**YOUR GOAL:**
Write out exactly the lines below that run from the one containing "sv_state gps_week gps_tow" through the one containing "replace (x /", both included, with no other lines.

(Data excerpts)
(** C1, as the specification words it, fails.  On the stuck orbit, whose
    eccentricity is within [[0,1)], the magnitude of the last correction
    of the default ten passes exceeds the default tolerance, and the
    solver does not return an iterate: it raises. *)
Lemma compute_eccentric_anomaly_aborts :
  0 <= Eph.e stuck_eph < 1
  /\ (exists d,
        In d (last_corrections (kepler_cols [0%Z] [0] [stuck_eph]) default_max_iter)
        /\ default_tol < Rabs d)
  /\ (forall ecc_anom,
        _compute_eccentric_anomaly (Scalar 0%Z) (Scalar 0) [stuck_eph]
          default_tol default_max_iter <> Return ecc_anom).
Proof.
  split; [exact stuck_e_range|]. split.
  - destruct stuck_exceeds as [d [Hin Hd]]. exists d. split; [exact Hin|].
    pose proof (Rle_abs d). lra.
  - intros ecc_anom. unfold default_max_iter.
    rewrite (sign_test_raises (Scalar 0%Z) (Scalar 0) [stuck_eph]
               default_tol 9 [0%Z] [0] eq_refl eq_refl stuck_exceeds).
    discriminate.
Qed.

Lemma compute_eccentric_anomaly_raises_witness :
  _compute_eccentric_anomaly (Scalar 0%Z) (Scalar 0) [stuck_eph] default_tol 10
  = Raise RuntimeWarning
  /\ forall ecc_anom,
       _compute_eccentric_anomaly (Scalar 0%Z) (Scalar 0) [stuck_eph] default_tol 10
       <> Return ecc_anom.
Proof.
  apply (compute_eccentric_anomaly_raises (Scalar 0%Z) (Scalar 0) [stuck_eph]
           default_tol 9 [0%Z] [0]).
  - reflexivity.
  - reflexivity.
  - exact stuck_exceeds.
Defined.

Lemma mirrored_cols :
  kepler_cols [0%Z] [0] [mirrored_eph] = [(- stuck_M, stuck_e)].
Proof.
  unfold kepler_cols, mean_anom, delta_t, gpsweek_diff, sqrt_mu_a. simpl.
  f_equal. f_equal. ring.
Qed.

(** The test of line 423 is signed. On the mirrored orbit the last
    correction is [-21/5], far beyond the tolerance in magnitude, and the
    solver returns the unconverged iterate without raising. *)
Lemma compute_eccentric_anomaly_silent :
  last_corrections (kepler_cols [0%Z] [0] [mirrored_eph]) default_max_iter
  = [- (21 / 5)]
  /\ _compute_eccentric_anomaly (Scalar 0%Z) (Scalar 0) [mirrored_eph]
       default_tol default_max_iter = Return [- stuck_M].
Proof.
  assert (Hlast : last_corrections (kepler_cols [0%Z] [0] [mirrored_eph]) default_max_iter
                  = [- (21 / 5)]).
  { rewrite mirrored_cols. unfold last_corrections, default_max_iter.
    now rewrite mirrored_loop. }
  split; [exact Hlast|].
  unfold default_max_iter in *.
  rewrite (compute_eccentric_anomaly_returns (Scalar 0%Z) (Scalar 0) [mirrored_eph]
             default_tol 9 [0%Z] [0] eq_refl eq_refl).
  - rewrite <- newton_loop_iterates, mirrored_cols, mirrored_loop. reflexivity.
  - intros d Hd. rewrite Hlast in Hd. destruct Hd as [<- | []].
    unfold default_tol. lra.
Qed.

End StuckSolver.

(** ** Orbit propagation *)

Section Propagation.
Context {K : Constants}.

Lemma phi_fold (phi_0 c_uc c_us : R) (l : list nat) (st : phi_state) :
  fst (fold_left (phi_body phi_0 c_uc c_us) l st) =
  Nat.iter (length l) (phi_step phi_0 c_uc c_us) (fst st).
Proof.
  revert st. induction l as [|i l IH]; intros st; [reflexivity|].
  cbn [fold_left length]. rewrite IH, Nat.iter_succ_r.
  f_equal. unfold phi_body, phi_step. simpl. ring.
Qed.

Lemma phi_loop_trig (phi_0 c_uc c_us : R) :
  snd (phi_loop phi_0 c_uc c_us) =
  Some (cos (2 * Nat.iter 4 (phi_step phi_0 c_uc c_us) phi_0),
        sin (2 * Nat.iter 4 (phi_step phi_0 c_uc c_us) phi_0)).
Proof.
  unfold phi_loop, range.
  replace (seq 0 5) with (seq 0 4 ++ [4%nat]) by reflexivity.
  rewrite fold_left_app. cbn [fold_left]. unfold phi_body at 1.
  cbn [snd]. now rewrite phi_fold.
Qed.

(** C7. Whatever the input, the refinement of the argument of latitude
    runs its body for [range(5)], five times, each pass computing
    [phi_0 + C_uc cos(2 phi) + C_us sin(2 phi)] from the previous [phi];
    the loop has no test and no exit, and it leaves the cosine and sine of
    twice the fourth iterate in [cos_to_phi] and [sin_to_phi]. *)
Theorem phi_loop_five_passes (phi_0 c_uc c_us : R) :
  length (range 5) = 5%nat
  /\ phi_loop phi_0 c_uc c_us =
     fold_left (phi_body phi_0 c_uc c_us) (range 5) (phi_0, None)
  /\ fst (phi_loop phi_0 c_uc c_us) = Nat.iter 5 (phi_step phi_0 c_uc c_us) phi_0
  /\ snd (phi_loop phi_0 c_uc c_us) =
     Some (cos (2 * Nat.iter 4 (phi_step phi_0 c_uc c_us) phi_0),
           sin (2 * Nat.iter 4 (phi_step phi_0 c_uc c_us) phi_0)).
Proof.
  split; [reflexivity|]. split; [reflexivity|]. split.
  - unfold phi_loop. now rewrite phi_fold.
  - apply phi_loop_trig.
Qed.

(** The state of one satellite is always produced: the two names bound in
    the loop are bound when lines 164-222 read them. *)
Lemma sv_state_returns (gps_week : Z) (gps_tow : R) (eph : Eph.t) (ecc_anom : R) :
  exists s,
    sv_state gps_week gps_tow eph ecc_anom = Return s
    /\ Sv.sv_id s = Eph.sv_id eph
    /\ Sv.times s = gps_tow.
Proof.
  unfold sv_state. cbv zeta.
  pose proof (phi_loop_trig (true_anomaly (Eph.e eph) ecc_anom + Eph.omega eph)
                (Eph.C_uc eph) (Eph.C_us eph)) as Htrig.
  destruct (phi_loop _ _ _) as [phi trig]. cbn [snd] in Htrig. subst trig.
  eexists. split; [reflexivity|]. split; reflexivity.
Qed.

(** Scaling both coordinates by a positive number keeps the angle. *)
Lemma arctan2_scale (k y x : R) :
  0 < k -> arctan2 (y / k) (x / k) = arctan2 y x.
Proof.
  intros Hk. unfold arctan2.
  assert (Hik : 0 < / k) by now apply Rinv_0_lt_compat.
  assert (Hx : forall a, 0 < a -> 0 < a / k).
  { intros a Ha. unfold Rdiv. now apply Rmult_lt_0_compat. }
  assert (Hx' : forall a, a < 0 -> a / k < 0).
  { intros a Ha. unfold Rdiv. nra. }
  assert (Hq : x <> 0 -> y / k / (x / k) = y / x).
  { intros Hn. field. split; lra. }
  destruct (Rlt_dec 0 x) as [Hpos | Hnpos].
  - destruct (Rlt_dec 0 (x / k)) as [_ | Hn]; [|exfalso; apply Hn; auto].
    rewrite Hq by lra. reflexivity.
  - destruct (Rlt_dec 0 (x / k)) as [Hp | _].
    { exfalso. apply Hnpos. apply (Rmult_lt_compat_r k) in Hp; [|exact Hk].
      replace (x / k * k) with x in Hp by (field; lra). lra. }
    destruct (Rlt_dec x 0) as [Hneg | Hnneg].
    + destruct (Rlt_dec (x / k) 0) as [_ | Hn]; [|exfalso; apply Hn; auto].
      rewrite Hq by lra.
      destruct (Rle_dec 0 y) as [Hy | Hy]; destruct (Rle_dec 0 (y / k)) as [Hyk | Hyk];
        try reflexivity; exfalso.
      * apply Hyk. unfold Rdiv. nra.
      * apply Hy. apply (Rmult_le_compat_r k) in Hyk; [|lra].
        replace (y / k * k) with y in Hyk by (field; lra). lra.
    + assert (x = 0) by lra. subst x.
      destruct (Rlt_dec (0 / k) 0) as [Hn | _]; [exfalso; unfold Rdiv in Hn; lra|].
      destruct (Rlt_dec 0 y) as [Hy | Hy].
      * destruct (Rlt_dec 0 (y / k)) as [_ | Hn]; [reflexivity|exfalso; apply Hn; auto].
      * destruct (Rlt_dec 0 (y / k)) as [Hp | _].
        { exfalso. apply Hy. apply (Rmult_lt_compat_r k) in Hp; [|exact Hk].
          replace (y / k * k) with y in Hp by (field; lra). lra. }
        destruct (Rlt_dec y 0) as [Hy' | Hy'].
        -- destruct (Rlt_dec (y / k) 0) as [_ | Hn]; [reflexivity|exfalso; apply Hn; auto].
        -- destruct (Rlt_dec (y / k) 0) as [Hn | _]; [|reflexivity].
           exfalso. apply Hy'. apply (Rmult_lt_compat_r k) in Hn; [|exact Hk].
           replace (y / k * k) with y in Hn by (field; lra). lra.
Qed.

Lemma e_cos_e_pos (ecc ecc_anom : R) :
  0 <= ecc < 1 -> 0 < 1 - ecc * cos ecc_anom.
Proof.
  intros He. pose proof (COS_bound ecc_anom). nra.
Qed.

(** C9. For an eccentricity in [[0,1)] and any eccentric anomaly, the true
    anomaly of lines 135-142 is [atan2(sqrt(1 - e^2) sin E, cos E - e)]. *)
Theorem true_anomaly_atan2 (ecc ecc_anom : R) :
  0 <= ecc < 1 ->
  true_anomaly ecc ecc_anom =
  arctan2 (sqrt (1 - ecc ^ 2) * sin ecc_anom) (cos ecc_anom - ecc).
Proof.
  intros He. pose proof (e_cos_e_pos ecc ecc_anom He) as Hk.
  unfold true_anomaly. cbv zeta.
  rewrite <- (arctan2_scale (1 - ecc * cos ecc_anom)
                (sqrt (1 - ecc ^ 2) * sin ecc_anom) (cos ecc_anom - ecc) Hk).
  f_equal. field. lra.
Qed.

**THE ANSWER:**
    sv_state gps_week gps_tow eph ecc_anom = Return s
    /\ Sv.sv_id s = Eph.sv_id eph
    /\ Sv.times s = gps_tow.
Proof.
  unfold sv_state. cbv zeta.
  pose proof (phi_loop_trig (true_anomaly (Eph.e eph) ecc_anom + Eph.omega eph)
                (Eph.C_uc eph) (Eph.C_us eph)) as Htrig.
  destruct (phi_loop _ _ _) as [phi trig]. cbn [snd] in Htrig. subst trig.
  eexists. split; [reflexivity|]. split; reflexivity.
Qed.

(** Scaling both coordinates by a positive number keeps the angle. *)
Lemma arctan2_scale (k y x : R) :
  0 < k -> arctan2 (y / k) (x / k) = arctan2 y x.
Proof.
  intros Hk. unfold arctan2.
  assert (Hik : 0 < / k) by now apply Rinv_0_lt_compat.
  assert (Hx : forall a, 0 < a -> 0 < a / k).
  { intros a Ha. unfold Rdiv. now apply Rmult_lt_0_compat. }
  assert (Hx' : forall a, a < 0 -> a / k < 0).
  { intros a Ha. unfold Rdiv. nra. }
  assert (Hq : x <> 0 -> y / k / (x / k) = y / x).
  { intros Hn. field. split; lra. }
  destruct (Rlt_dec 0 x) as [Hpos | Hnpos].
  - destruct (Rlt_dec 0 (x / k)) as [_ | Hn]; [|exfalso; apply Hn; auto].
    rewrite Hq by lra. reflexivity.
  - destruct (Rlt_dec 0 (x / k)) as [Hp | _].
    { exfalso. apply Hnpos. apply (Rmult_lt_compat_r k) in Hp; [|exact Hk].
      replace (x / k * k) with x in Hp by (field; lra). lra. }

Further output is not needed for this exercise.